_What is expected_
Copy all of the records below verbatim.

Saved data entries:
>>>>>
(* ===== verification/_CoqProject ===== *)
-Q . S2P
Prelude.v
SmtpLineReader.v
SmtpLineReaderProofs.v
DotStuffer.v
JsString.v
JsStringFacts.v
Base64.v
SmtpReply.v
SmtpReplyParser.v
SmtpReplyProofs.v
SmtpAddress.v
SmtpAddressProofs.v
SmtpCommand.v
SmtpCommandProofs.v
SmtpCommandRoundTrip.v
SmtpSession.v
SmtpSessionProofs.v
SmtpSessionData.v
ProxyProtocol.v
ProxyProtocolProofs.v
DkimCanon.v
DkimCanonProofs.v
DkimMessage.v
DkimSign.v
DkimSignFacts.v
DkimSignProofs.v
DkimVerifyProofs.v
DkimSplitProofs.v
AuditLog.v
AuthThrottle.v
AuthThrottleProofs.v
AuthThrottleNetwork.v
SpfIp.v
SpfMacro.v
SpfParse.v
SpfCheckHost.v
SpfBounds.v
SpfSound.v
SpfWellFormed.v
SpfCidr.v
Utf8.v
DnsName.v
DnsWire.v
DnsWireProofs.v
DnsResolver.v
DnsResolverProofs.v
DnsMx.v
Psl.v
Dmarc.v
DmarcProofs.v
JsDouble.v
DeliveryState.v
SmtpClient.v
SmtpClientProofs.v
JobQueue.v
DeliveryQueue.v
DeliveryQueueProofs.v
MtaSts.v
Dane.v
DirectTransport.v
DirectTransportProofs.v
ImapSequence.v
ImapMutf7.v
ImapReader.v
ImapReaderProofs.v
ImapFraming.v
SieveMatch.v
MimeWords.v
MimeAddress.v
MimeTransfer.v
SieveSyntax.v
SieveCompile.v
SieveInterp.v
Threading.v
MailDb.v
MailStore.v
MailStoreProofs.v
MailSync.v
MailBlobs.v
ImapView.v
<<<<<
_Solved problem_
(* ===== verification/_CoqProject ===== *)
-Q . S2P
Prelude.v
SmtpLineReader.v
SmtpLineReaderProofs.v
DotStuffer.v
JsString.v
JsStringFacts.v
Base64.v
SmtpReply.v
SmtpReplyParser.v
SmtpReplyProofs.v
SmtpAddress.v
SmtpAddressProofs.v
SmtpCommand.v
SmtpCommandProofs.v
SmtpCommandRoundTrip.v
SmtpSession.v
SmtpSessionProofs.v
SmtpSessionData.v
ProxyProtocol.v
ProxyProtocolProofs.v
DkimCanon.v
DkimCanonProofs.v
DkimMessage.v
DkimSign.v
DkimSignFacts.v
DkimSignProofs.v
DkimVerifyProofs.v
DkimSplitProofs.v
AuditLog.v
AuthThrottle.v
AuthThrottleProofs.v
AuthThrottleNetwork.v
SpfIp.v
SpfMacro.v
SpfParse.v
SpfCheckHost.v
SpfBounds.v
SpfSound.v
SpfWellFormed.v
SpfCidr.v
Utf8.v
DnsName.v
DnsWire.v
DnsWireProofs.v
DnsResolver.v
DnsResolverProofs.v
DnsMx.v
Psl.v
Dmarc.v
DmarcProofs.v
JsDouble.v
DeliveryState.v
SmtpClient.v
SmtpClientProofs.v
JobQueue.v
DeliveryQueue.v
DeliveryQueueProofs.v
MtaSts.v
Dane.v
DirectTransport.v
DirectTransportProofs.v
ImapSequence.v
ImapMutf7.v
ImapReader.v
ImapReaderProofs.v
ImapFraming.v
SieveMatch.v
MimeWords.v
MimeAddress.v
MimeTransfer.v
SieveSyntax.v
SieveCompile.v
SieveInterp.v
Threading.v
MailDb.v
MailStore.v
MailStoreProofs.v
MailSync.v
MailBlobs.v
ImapView.v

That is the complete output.